- **EXERCISE REQUIREMENTS**
When the line with "(decoded (DecodePlan request" is reached, include it and stop; before that, copy each line of the listing exactly from the first.

** DATA TO PROCESS follows **

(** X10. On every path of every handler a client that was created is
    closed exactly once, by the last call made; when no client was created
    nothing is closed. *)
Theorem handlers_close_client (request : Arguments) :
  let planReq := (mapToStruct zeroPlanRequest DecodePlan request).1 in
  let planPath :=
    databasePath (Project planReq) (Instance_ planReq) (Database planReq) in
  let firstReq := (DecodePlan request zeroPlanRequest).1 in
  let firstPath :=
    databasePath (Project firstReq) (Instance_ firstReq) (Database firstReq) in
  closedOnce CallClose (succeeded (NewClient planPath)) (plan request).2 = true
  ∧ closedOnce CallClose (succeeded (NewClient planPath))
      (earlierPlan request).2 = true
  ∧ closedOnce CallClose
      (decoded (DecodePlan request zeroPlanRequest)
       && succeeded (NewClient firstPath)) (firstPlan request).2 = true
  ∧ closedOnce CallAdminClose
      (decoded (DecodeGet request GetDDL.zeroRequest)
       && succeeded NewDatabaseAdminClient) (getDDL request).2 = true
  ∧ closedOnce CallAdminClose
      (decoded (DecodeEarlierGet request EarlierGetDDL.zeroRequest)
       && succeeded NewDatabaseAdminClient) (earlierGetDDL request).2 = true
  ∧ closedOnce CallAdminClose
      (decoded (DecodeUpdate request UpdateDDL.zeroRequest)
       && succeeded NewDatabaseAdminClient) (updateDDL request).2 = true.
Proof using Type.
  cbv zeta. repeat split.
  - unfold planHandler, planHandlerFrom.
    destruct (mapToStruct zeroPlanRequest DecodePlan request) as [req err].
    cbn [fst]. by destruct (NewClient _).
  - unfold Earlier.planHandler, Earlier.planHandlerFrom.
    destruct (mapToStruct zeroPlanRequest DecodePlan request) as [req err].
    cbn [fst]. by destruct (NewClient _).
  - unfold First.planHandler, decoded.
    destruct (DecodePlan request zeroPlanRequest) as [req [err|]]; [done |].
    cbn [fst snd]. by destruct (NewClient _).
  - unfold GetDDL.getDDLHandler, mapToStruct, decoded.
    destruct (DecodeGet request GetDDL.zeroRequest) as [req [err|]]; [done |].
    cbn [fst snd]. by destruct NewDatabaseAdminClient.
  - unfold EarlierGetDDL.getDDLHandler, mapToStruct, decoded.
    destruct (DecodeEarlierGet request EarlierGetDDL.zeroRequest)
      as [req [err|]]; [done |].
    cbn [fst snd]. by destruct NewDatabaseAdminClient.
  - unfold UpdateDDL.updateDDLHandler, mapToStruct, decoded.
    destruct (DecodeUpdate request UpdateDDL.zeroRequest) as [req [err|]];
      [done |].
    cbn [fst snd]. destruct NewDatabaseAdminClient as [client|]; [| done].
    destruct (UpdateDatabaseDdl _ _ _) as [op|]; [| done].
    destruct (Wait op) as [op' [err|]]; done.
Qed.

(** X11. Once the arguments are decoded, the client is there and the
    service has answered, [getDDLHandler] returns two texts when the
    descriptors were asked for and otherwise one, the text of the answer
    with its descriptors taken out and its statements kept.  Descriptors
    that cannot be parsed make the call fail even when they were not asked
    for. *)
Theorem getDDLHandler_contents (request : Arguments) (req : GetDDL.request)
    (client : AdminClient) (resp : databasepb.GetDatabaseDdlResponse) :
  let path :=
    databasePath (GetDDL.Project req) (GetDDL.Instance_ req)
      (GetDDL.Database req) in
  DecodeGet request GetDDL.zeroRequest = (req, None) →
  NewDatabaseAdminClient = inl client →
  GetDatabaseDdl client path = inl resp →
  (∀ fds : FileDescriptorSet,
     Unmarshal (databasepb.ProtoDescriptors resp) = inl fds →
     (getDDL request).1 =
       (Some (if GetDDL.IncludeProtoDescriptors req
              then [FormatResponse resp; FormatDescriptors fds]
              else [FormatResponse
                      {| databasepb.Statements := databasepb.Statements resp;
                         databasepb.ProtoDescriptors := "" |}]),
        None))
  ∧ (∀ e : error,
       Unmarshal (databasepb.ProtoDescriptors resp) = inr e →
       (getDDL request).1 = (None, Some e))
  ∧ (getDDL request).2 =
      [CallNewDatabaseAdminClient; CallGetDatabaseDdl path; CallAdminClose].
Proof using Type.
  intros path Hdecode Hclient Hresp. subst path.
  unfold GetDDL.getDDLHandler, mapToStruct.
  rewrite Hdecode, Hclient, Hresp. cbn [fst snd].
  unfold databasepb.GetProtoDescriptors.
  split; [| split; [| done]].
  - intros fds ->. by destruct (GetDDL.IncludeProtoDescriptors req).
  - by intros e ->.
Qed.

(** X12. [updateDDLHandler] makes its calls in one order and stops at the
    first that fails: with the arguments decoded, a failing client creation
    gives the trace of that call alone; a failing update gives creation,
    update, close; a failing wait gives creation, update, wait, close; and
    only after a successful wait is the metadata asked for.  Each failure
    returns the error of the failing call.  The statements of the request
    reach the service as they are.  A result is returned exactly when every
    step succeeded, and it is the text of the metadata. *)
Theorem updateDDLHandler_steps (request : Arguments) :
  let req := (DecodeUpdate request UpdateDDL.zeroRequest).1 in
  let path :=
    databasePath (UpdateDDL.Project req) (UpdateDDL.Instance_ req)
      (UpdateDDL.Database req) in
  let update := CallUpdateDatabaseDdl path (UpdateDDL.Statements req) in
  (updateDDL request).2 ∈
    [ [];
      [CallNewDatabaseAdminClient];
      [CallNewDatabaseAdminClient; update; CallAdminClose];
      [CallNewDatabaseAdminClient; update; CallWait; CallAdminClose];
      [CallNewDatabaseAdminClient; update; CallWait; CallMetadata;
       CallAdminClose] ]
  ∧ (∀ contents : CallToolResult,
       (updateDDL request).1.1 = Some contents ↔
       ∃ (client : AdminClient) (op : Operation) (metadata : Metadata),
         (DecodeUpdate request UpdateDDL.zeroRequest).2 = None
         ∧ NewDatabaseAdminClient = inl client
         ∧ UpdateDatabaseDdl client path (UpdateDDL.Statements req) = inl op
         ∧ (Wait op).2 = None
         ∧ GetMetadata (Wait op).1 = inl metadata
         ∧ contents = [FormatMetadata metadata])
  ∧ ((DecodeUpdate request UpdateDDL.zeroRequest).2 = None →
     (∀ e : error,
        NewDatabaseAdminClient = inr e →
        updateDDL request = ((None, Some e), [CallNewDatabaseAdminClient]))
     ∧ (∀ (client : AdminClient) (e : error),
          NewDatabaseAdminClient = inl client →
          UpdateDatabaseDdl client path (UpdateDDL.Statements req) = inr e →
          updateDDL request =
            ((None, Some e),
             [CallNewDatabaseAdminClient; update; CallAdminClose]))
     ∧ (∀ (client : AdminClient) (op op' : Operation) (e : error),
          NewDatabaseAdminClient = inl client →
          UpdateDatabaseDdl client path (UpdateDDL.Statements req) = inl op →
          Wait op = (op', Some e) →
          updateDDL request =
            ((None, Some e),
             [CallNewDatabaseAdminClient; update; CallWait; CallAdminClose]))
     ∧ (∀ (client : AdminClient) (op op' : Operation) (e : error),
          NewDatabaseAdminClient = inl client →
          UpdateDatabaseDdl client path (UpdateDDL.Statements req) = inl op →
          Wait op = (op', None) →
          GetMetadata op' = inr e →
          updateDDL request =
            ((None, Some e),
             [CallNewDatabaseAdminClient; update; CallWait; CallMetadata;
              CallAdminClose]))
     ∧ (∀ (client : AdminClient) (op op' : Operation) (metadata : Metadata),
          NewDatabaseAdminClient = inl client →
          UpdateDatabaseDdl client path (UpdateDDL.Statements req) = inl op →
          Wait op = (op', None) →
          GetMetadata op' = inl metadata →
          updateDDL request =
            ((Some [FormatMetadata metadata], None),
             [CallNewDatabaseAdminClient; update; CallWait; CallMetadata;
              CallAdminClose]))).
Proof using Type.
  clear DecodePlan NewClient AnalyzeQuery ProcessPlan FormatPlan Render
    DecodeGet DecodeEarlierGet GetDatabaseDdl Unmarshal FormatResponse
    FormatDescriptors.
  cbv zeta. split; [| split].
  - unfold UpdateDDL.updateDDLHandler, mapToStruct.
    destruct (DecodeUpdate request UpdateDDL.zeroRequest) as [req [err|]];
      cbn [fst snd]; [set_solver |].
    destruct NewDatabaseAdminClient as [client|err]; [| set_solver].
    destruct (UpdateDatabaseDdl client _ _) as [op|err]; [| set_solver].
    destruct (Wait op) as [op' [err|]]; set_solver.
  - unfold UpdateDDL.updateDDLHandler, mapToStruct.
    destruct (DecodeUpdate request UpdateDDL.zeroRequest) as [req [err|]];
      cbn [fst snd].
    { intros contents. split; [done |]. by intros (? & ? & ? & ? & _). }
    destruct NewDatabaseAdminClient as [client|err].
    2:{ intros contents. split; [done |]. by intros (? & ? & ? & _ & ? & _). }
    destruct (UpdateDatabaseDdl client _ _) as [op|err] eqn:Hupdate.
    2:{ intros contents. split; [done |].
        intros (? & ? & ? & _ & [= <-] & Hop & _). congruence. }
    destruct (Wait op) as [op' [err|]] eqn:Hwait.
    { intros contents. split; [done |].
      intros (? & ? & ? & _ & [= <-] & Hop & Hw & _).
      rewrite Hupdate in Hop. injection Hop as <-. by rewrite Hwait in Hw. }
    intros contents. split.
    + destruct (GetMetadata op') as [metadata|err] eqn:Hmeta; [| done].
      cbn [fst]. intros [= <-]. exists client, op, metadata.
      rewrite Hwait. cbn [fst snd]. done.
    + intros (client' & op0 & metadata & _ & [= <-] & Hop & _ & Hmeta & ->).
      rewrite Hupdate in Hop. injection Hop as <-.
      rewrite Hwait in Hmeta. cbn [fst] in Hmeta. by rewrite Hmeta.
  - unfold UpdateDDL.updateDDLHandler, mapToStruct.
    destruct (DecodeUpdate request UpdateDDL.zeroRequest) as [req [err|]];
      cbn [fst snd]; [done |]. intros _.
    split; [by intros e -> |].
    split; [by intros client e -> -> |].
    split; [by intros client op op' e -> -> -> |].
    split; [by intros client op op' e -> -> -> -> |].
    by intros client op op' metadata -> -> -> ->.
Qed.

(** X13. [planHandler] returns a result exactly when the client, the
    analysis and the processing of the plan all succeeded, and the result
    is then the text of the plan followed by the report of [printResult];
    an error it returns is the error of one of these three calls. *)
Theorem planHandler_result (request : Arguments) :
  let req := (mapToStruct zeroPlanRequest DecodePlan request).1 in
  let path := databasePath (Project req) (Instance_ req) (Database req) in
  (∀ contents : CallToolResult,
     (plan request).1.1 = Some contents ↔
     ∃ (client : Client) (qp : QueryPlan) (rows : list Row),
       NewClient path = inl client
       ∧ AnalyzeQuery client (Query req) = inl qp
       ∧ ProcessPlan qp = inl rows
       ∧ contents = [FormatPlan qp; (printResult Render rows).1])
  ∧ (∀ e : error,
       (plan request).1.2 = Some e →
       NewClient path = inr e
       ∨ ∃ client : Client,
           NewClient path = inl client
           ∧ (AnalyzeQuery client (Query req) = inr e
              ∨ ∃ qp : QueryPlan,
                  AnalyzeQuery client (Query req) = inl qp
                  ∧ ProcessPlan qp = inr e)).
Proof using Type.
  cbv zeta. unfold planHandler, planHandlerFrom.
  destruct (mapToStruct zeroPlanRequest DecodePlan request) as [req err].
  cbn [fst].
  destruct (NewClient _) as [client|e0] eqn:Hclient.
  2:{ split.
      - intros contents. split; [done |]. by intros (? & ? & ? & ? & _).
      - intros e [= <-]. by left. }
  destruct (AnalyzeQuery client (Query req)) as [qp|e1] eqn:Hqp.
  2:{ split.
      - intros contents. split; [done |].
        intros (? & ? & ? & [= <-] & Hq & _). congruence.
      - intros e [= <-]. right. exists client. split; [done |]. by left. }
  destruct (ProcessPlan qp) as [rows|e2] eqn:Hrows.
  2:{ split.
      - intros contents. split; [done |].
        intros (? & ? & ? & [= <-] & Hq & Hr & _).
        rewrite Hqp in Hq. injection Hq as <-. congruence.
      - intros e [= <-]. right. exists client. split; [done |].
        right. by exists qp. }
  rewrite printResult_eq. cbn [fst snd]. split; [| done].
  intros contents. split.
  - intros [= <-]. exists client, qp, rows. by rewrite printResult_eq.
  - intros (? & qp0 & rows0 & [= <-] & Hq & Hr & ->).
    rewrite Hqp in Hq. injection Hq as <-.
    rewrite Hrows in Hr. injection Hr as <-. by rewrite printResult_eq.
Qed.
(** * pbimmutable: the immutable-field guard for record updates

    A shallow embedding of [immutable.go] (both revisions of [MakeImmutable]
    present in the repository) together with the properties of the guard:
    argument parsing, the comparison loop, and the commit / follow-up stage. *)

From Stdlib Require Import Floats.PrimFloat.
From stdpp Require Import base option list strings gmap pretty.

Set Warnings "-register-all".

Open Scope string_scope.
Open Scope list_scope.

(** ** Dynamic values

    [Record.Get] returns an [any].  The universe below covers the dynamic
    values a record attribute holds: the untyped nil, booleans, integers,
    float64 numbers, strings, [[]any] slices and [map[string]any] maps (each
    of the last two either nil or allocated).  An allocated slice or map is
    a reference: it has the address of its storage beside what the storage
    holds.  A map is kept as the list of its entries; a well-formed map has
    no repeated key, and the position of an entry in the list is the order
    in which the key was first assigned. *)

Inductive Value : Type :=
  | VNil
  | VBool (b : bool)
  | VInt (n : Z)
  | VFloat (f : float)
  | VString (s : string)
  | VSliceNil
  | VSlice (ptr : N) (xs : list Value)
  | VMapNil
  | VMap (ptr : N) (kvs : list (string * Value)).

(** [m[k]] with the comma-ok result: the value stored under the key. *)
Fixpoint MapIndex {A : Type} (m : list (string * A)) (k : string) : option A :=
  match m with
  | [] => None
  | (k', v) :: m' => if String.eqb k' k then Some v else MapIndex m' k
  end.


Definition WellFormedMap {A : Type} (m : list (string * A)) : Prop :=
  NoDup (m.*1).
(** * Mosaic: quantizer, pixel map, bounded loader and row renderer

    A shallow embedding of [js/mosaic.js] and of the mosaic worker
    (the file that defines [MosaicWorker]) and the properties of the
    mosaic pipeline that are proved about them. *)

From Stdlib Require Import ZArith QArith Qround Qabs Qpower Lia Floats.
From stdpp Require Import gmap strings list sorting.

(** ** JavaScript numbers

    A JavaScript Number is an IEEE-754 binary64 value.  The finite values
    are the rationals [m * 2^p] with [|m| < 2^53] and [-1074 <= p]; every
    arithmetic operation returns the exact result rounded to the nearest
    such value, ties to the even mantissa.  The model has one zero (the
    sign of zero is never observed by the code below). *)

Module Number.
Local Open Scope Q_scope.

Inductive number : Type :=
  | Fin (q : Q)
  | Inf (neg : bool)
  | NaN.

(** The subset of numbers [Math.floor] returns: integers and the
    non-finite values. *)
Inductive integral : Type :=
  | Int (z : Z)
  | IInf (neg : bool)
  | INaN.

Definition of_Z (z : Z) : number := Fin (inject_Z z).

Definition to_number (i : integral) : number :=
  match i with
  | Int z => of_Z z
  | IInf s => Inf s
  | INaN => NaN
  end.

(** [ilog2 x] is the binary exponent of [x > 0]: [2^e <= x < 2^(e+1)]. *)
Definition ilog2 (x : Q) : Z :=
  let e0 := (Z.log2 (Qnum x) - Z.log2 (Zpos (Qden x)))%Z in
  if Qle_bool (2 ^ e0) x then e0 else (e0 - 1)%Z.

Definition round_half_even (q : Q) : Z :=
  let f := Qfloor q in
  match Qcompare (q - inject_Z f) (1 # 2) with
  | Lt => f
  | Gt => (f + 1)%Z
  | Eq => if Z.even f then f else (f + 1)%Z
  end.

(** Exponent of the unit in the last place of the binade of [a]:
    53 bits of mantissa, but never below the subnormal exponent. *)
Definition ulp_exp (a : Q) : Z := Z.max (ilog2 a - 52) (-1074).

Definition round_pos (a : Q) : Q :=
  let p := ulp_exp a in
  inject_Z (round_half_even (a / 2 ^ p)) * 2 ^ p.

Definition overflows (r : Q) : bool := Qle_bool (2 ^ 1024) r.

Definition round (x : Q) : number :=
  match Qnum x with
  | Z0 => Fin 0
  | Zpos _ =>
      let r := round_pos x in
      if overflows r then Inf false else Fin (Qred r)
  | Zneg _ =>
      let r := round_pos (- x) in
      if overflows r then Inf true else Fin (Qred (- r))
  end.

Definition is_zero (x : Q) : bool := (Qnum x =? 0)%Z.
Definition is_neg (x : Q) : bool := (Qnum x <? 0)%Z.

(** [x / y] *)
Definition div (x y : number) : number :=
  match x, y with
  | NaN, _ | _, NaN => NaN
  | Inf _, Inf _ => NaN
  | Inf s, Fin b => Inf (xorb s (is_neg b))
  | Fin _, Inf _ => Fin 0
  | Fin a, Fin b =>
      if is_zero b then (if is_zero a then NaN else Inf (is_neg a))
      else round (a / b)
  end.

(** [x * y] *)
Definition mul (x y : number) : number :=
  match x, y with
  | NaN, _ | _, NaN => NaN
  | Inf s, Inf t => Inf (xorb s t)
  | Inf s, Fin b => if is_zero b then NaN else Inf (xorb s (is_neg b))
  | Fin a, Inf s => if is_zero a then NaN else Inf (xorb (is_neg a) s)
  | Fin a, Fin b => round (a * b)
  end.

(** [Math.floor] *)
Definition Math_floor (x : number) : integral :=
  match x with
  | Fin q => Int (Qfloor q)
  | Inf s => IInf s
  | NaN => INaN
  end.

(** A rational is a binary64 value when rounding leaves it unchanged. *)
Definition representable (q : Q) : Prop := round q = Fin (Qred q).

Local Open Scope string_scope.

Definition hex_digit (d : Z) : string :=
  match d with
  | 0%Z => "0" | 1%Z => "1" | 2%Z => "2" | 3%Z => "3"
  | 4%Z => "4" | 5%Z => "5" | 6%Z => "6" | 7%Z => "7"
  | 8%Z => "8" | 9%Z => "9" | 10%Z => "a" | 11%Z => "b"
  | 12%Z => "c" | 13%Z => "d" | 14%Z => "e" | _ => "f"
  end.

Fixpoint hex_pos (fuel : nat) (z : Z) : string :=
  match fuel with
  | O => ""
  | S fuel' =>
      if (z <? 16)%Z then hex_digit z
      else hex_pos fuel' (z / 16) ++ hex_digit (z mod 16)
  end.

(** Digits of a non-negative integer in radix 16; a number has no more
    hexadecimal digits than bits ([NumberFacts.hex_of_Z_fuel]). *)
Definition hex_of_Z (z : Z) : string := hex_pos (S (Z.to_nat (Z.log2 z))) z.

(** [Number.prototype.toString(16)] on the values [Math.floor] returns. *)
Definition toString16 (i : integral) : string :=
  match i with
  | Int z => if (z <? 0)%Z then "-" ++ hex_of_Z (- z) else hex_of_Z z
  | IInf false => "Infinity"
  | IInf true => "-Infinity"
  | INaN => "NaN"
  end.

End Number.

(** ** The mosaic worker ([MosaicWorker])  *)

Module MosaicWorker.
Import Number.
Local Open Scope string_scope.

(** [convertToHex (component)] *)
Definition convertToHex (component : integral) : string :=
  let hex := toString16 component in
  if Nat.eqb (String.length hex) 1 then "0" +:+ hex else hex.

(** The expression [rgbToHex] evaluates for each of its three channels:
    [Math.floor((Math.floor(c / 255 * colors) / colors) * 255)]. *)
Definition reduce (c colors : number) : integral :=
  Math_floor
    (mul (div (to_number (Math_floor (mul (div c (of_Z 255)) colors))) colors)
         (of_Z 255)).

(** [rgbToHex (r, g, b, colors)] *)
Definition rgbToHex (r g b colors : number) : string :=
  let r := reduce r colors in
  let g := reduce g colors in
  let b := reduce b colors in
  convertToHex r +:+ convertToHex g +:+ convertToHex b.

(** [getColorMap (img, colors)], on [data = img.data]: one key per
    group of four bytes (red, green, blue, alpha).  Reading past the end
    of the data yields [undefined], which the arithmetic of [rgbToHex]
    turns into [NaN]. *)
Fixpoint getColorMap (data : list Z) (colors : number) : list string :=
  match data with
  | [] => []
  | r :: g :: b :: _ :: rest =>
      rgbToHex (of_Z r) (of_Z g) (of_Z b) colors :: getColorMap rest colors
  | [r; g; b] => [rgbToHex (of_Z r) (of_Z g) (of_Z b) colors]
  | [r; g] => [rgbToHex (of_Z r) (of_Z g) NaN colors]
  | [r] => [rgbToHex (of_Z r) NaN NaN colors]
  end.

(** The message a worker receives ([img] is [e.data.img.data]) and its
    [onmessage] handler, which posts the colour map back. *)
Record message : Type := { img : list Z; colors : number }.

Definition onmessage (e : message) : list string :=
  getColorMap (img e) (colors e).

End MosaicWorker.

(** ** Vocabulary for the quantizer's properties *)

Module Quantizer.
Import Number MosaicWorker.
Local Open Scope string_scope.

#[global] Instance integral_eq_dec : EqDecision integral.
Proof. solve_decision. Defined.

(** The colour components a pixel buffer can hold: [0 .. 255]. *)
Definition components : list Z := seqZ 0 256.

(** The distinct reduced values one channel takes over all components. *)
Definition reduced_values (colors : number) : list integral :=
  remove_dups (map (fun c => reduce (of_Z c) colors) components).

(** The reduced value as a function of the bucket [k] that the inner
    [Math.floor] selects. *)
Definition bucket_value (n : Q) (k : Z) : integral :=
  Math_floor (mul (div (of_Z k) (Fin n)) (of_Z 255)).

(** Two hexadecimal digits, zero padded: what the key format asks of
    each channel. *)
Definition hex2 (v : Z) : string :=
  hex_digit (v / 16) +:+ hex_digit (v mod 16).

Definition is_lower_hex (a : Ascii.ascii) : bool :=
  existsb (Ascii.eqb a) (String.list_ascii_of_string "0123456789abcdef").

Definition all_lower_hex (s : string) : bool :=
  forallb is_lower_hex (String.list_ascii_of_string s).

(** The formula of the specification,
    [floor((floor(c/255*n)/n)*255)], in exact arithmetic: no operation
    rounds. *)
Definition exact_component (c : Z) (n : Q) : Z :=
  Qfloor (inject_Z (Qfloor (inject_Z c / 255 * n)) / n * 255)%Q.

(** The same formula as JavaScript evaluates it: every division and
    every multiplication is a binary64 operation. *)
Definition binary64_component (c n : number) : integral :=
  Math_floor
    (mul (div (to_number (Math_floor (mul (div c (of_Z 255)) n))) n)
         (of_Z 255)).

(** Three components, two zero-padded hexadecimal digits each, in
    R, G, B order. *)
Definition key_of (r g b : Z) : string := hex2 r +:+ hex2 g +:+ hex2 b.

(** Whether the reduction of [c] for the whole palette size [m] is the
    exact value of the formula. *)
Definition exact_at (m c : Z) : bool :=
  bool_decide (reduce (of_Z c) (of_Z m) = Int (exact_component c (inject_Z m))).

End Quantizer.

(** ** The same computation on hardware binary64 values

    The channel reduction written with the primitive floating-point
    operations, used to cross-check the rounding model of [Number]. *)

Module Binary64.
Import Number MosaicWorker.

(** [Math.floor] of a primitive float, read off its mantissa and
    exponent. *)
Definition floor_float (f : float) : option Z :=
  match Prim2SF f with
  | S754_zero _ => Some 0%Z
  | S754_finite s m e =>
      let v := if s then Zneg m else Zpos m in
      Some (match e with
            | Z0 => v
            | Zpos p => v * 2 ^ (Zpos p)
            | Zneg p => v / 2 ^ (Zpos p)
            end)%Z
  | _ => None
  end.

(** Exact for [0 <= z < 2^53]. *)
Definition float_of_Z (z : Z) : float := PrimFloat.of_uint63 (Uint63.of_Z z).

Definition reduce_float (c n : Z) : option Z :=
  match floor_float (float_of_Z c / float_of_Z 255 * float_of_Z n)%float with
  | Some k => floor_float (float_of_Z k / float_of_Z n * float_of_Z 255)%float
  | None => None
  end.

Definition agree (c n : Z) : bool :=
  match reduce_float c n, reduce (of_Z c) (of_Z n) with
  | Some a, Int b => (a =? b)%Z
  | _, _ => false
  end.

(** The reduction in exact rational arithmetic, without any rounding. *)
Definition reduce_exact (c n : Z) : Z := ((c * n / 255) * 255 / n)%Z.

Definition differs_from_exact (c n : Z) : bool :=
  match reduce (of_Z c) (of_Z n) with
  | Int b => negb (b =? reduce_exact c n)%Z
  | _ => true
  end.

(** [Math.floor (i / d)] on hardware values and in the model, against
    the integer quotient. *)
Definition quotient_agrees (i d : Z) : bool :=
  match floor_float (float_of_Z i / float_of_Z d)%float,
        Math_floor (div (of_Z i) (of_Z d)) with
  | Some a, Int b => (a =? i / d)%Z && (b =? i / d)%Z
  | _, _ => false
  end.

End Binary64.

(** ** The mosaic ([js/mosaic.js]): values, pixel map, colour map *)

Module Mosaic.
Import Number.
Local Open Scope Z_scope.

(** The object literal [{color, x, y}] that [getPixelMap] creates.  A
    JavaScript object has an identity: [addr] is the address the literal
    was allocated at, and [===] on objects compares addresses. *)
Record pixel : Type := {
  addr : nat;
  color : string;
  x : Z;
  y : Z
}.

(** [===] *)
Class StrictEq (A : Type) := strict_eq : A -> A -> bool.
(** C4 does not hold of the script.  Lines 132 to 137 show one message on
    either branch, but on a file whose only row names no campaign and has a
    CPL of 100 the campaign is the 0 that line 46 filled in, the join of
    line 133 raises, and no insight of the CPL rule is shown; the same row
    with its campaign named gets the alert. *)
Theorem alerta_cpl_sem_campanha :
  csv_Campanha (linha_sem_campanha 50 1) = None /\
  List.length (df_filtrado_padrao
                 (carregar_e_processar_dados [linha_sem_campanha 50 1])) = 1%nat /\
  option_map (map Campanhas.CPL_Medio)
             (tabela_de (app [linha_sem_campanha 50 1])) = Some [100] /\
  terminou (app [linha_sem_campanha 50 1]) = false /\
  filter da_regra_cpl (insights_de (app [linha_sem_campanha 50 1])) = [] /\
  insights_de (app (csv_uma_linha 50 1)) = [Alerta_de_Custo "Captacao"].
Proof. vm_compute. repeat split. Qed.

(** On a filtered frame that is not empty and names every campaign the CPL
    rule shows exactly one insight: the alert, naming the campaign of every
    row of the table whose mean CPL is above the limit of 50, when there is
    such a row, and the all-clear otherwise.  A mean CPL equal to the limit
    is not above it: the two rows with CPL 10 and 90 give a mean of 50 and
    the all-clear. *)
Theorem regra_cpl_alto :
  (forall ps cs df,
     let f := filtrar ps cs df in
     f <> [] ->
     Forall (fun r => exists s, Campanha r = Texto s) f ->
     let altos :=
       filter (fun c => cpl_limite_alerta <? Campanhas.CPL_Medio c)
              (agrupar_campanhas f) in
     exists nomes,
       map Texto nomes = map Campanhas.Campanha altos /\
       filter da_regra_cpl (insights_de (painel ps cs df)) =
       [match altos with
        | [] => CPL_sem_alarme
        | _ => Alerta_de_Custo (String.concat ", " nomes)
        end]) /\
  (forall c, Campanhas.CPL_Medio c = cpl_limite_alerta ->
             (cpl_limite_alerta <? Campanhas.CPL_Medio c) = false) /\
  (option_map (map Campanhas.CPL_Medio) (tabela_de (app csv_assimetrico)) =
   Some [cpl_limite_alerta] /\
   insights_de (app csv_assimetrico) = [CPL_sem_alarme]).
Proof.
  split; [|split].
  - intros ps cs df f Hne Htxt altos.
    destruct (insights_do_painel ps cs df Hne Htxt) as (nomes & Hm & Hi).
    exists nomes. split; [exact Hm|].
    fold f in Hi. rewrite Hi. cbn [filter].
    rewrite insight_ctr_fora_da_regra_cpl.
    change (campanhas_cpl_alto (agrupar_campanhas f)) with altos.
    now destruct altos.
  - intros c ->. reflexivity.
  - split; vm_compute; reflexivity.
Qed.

** End of DATA TO PROCESS **

- **SOLUTION TO THIS TASK**
(** X10. On every path of every handler a client that was created is
    closed exactly once, by the last call made; when no client was created
    nothing is closed. *)
Theorem handlers_close_client (request : Arguments) :
  let planReq := (mapToStruct zeroPlanRequest DecodePlan request).1 in
  let planPath :=
    databasePath (Project planReq) (Instance_ planReq) (Database planReq) in
  let firstReq := (DecodePlan request zeroPlanRequest).1 in
  let firstPath :=
    databasePath (Project firstReq) (Instance_ firstReq) (Database firstReq) in
  closedOnce CallClose (succeeded (NewClient planPath)) (plan request).2 = true
  ∧ closedOnce CallClose (succeeded (NewClient planPath))
      (earlierPlan request).2 = true
  ∧ closedOnce CallClose
      (decoded (DecodePlan request zeroPlanRequest)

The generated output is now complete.